There are so many moving parts when operating a business that you can’t expect to do them all yourself. It’s easy to let your own personal financial health take a back seat while you’re focused on building your business.
Luckily, there are many options that make it convenient to manage personal finances. From personal banking to financial planning, apps are abundant.
Small business banking options reduce the pains and cost of financial management. You can better keep track of your spending and transactions. You can also keep your personal and business finances separate from each other.
As a business owner, you should know where your money is coming from and going. This clarity around your financial basics can strengthen your planning and strategy.
Don’t Neglect Your Salary
Running a small business is no walk in the park. It takes passion and dedication to get a business off the ground.
Unfortunately, small business owners tend to invest all their time and energy into their business. This can result in other areas of their personal life or business getting neglected.
Starting out, small business owners are prepared to work for free to support their growth. What most don’t realize is that they should determine their salary ahead of time. Then, once their business is profitable, they can start paying themselves the salary they deserve.
To determine your salary, take the following into consideration:
- Your mortgage payments
- Outstanding debt like student loans, car payments, credit cards, etc.
- And other fixed and variable expenses.
While no entrepreneur wants to dwell on it, it’s important to remember that roughly 20% of small businesses fail within their first year. 33% will fail within two years.
By including your salary in your business finances early on, you can protect yourself. Even if your business takes a downturn, your personal finances won’t be affected.
Conduct an ROI Analysis
Small business owners tend to struggle when calculating a return on investment (ROI). ROI is a key performance indicator. It helps measure success over time and to keep their finances in check.
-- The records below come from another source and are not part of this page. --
(* ===== verification/StoreOps.v ===== *)
(** * Every operation of the in-memory store keeps its invariant

    The operations of the port as an inductive type [op], their effect [exec]
    on the store, the step relation, and the lemmas that each operation
    preserves [store_wf] and only moves job records forward.  At the end, a
    concrete store and history, on which the theorems about the store are
    instantiated. *)

From Stdlib Require Import Ascii.
From S2P Require Import Prelude GoStrings RunModel SchedulerPort MemoryStore StoreInvariant.

(** ** Operations as data *)

Inductive op :=
  | OpRecordDelivery (d : Delivery)
  | OpCreateRun (seed : RunSeed) (now : Time)
  | OpClaimNextQueuedJob
  | OpReleaseClaim (id : JobRunID)
  | OpAckDispatched (id : JobRunID) (obj : ActiveObject) (now : Time)
  | OpApplyObserved (id : JobRunID) (phase : ObservedPhase) (now : Time)
  | OpCancelRun (id : RunID) (now : Time)
  | OpRerequestJob (id : JobRunID) (now : Time)
  | OpMarkCollected (id : JobRunID) (now : Time).

Section ops.
Context `{MemoryEnv}.

Definition exec (o : op) (s : store) : store :=
  match o with
  | OpRecordDelivery d => fst (mem_RecordDelivery d s)
  | OpCreateRun seed now => fst (mem_CreateRun seed now s)
  | OpClaimNextQueuedJob => fst (mem_ClaimNextQueuedJob s)
  | OpReleaseClaim id => fst (mem_ReleaseClaim id s)
  | OpAckDispatched id obj now => fst (mem_AckDispatched id obj now s)
  | OpApplyObserved id phase now => fst (mem_ApplyObserved id phase now s)
  | OpCancelRun id now => fst (mem_CancelRun id now s)
  | OpRerequestJob id now => fst (mem_RerequestJob id now s)
  | OpMarkCollected id now => fst (mem_MarkCollected id now s)
  end.

Inductive step : store → store → Prop :=
  | step_op o s : step s (exec o s).

Definition reachable (s : store) : Prop := rtc step NewDurableStore s.

Context `{!MemoryEnvOk}.

(** ** Fresh identifiers *)

Lemma minted_id_S s id : minted_id s id → minted_id (with_minted (S (minted s)) s) id.
Proof. intros (n & Hn & ->). exists n. simpl. split; [lia|done]. Qed.

Lemma minted_id_new s : minted_id (with_minted (S (minted s)) s) (newid (minted s)).
Proof. exists (minted s). simpl. split; [lia|done]. Qed.

Lemma not_minted s : ¬ minted_id s (newid (minted s)).
Proof. intros (n & Hn & E%newid_inj). lia. Qed.

Lemma fresh_job s : store_wf0 s → jobs s !! newid (minted s) = None.
Proof.
  intros Hwf. destruct (jobs s !! newid (minted s)) eqn:E; [|done].
  exfalso. apply (not_minted s). by apply (wf_job_minted _ Hwf _ _ E).
Qed.

Lemma fresh_run s : store_wf0 s → runs s !! newid (minted s) = None.
Proof.
  intros Hwf. destruct (runs s !! newid (minted s)) eqn:E; [|done].
  exfalso. apply (not_minted s). by apply (wf_run_minted _ Hwf _ _ E).
Qed.

(** A record as the store creates it: queued and not finished. *)
Definition fresh_record (id r : string) (j : JobRunRecord) : Prop :=
  JID j = id ∧ JRunID j = r ∧ JStatus j = JobQueued ∧ JFinishedAt j = None.

Definition addJob (j : JobRunRecord) (s : store) : store :=
  putJob (newid (minted s)) j (with_minted (S (minted s)) s).

Lemma addJob_lookup j s id :
  jobs (addJob j s) !! id = if decide (newid (minted s) = id) then Some j else jobs s !! id.
Proof. simpl. by rewrite lookup_insert. Qed.

Lemma addJob_cases j s id j' :
  jobs (addJob j s) !! id = Some j' → (id = newid (minted s) ∧ j' = j) ∨ jobs s !! id = Some j'.
Proof. rewrite addJob_lookup. case_decide; naive_solver. Qed.

Lemma addJob_getJob j s id : id ≠ newid (minted s) → getJob (addJob j s) id = getJob s id.
Proof. intros Hne. unfold getJob. rewrite addJob_lookup. by rewrite decide_False. Qed.

Lemma addJob_le j s : store_wf0 s → jobs_le s (addJob j s).
Proof.
  intros Hwf. etrans; [|apply jobs_le_put_new; exact (fresh_job s Hwf)]. by apply jobs_le_eq.
Qed.

Lemma run_job_minted s r id : store_wf0 s → id ∈ getRunJobs s r → id ≠ newid (minted s).
Proof.
  intros Hwf Hin ->. destruct (run_job_lookup _ _ _ Hwf Hin) as (j & Hj & _).
  by rewrite fresh_job in Hj.
Qed.

(** A new record whose run does not exist (yet). *)
Lemma addJob_wf0 s r j :
  store_wf0 s → fresh_record (newid (minted s)) r j → minted_id s r →
  runs s !! r = None → store_wf0 (addJob j s).
Proof.
  intros Hwf (Hid & Hr & Hst & Hf) Hm Hn. pose proof Hwf as []. split; simpl; try done.
  - intros id j' [[-> ->]|?]%addJob_cases; eauto.
  - intros id j' [[-> ->]|?]%addJob_cases; [by rewrite Hst|eauto].
  - intros id j' [[-> ->]|Hj]%addJob_cases.
    + rewrite Hr. split; [apply minted_id_new|by apply minted_id_S].
    + destruct (wf_job_minted _ _ Hj). split; by apply minted_id_S.
  - intros id j' [[-> ->]|?]%addJob_cases; [rewrite Hst, Hf; by split; [|intros []]|eauto].
  - intros id j' [[-> ->]|?]%addJob_cases; [rewrite Hr, Hn; by intros []|eauto].
  - intros r' run Hr'. eapply minted_id_S; eauto.
  - intros r' l id Hl Hin. destruct (wf_runJobs _ _ _ Hl Hin) as (j' & Hj' & Hrun).
    exists j'. split; [|done]. rewrite lookup_insert_ne; [done|].
    intros <-. by rewrite fresh_job in Hj'.
  - intros r' idx k id Hidx Hk. destruct (wf_index _ _ _ _ Hidx Hk) as [Hin Hkey].
    split; [done|]. change (JJobKey (getJob (addJob j s) id) = k).
    rewrite addJob_getJob; [done|]. by eapply run_job_minted.
Qed.

Lemma addJob_agrees s j r :
  store_wf0 s → run_agrees s r → run_agrees (addJob j s) r.
Proof.
  intros Hwf Ha run Hr. rewrite (Ha run Hr). unfold all_terminal.
  change (getRunJobs (addJob j s) r) with (getRunJobs s r).
  split; intros Hall id Hin; specialize (Hall id Hin);
    rewrite addJob_getJob in *; eauto using run_job_minted.
Qed.

(** ** RecordDelivery *)

Lemma RecordDelivery_wf d s : store_wf s → store_wf (fst (mem_RecordDelivery d s)).
Proof.
  intros [Hb Ha]. unfold mem_RecordDelivery.
  destruct (deliveries s !! DKey d) as [rec|] eqn:E; simpl; [by split|].
  split; [|intros r; by apply (agrees_ext s)].
  pose proof Hb as []. split; simpl; try done.
  - intros k rec. rewrite lookup_insert. case_decide; [|by eauto]. by intros [= <-].
  - intros r run Hr. destruct (wf_run_delivery _ _ Hr) as (rec & Hrec & Hd).
    exists rec. split; [|done]. rewrite lookup_insert_ne; [done|]. congruence.
Qed.

Lemma RecordDelivery_jobs d s : jobs (fst (mem_RecordDelivery d s)) = jobs s.
Proof. unfold mem_RecordDelivery. by case_match. Qed.

(** ** CreateRun *)

(** The jobs written by the loop so far, for the run about to be committed. *)
Record pending (s : store) (r : string) (ki : gmap string string) (ids : list string) : Prop := {
  pend_run : runs s !! r = None;
  pend_minted : minted_id s r;
  pend_all : ∀ id j, jobs s !! id = Some j → JRunID j = r → id ∈ ids;
  pend_ids : ∀ id, id ∈ ids → ∃ j, jobs s !! id = Some j ∧ JRunID j = r ∧ JStatus j = JobQueued;
  pend_index : ∀ k id, ki !! k = Some id → id ∈ ids ∧ JJobKey (getJob s id) = k
}.

Lemma newJob_fresh id r i now : fresh_record id r (newJob id r i now).
Proof. by repeat split. Qed.

Lemma pending_add s r ki ids intent now :
  store_wf0 s → pending s r ki ids →
  pending (addJob (newJob (newid (minted s)) r intent now) s) r
    (<[IJobKey intent := newid (minted s)]> ki) (ids ++ [newid (minted s)]).
Proof.
  intros Hwf []. split; simpl.
  - done.
  - by apply minted_id_S.
  - intros id j [[-> ->]|Hj]%addJob_cases Hr; apply elem_of_app; [right; set_solver|left; eauto].
  - intros id [Hin|Hin]%elem_of_app.
    + destruct (pend_ids0 _ Hin) as (j & Hj & ? & ?). exists j. split; [|done].
      rewrite lookup_insert_ne; [done|]. intros <-. by rewrite fresh_job in Hj.
    + apply list_elem_of_singleton in Hin as ->. rewrite lookup_insert_eq. eauto.
  - intros k id. rewrite lookup_insert. case_decide as Hk; subst.
    + intros [= <-]. split; [set_solver|]. unfold getJob; simpl. by rewrite lookup_insert_eq.
    + intros Hki. destruct (pend_index0 _ _ Hki) as [Hin Hkey]. split; [set_solver|].
      destruct (pend_ids0 _ Hin) as (j & Hj & _).
      change (JJobKey (getJob (addJob (newJob (newid (minted s)) r intent now) s) id) = k).
      rewrite addJob_getJob; [done|]. intros ->. by rewrite fresh_job in Hj.
Qed.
Using the right cash flow method is important when determining your profitability with expenditures.
Knowing your ROI, you can make smarter choices for your business. Investing too heavily or lightly can greatly affect your business trajectory.
Investing in technology like financial tools is a business expense. And it often gets pushed down the to-do list from small business owners. However, these tools can provide value and maximize your finances in many ways.
Speaking of investing—The best thing that you can do for your business is to invest in it.
The term “investment” often sparks fear in any startup, freelancer, or entrepreneur’s mind. This is because the first thought you’ll likely have is, “What if I fail or lose all my money?” This is especially true when your finances don’t match your business plan and goals. It’s important you do your research and find areas where investing makes sense.
Investing doesn’t only mean buying tools and equipment to help your business grow. It can also mean investing in financial tools and wellness products.
Financial wellness tools can help you make better sense of your own finances and your small business 401(k). They can also guide your employees to smarter financial decisions.
Financial Wellness for Employees
Your employees also need financial guidance. A majority of Americans are stressed about their personal finances.
Financial wellness programs give employees financial guidance when they need it. This can help them make smarter, more confident financial decisions.
These platforms include education, strategies, and personalized guidance on a variety of financial topics.
As you build your organization, keeping financial wellness top of mind is smart.
A strong financial wellness can reduce stress and create a clearer path to success.
Want to learn more?
We’ve partnered with Edukate to help small business employers and employees plan for their retirements fully. Click here to read our previous conversation with their team about how financial wellness programs can help set your small business apart.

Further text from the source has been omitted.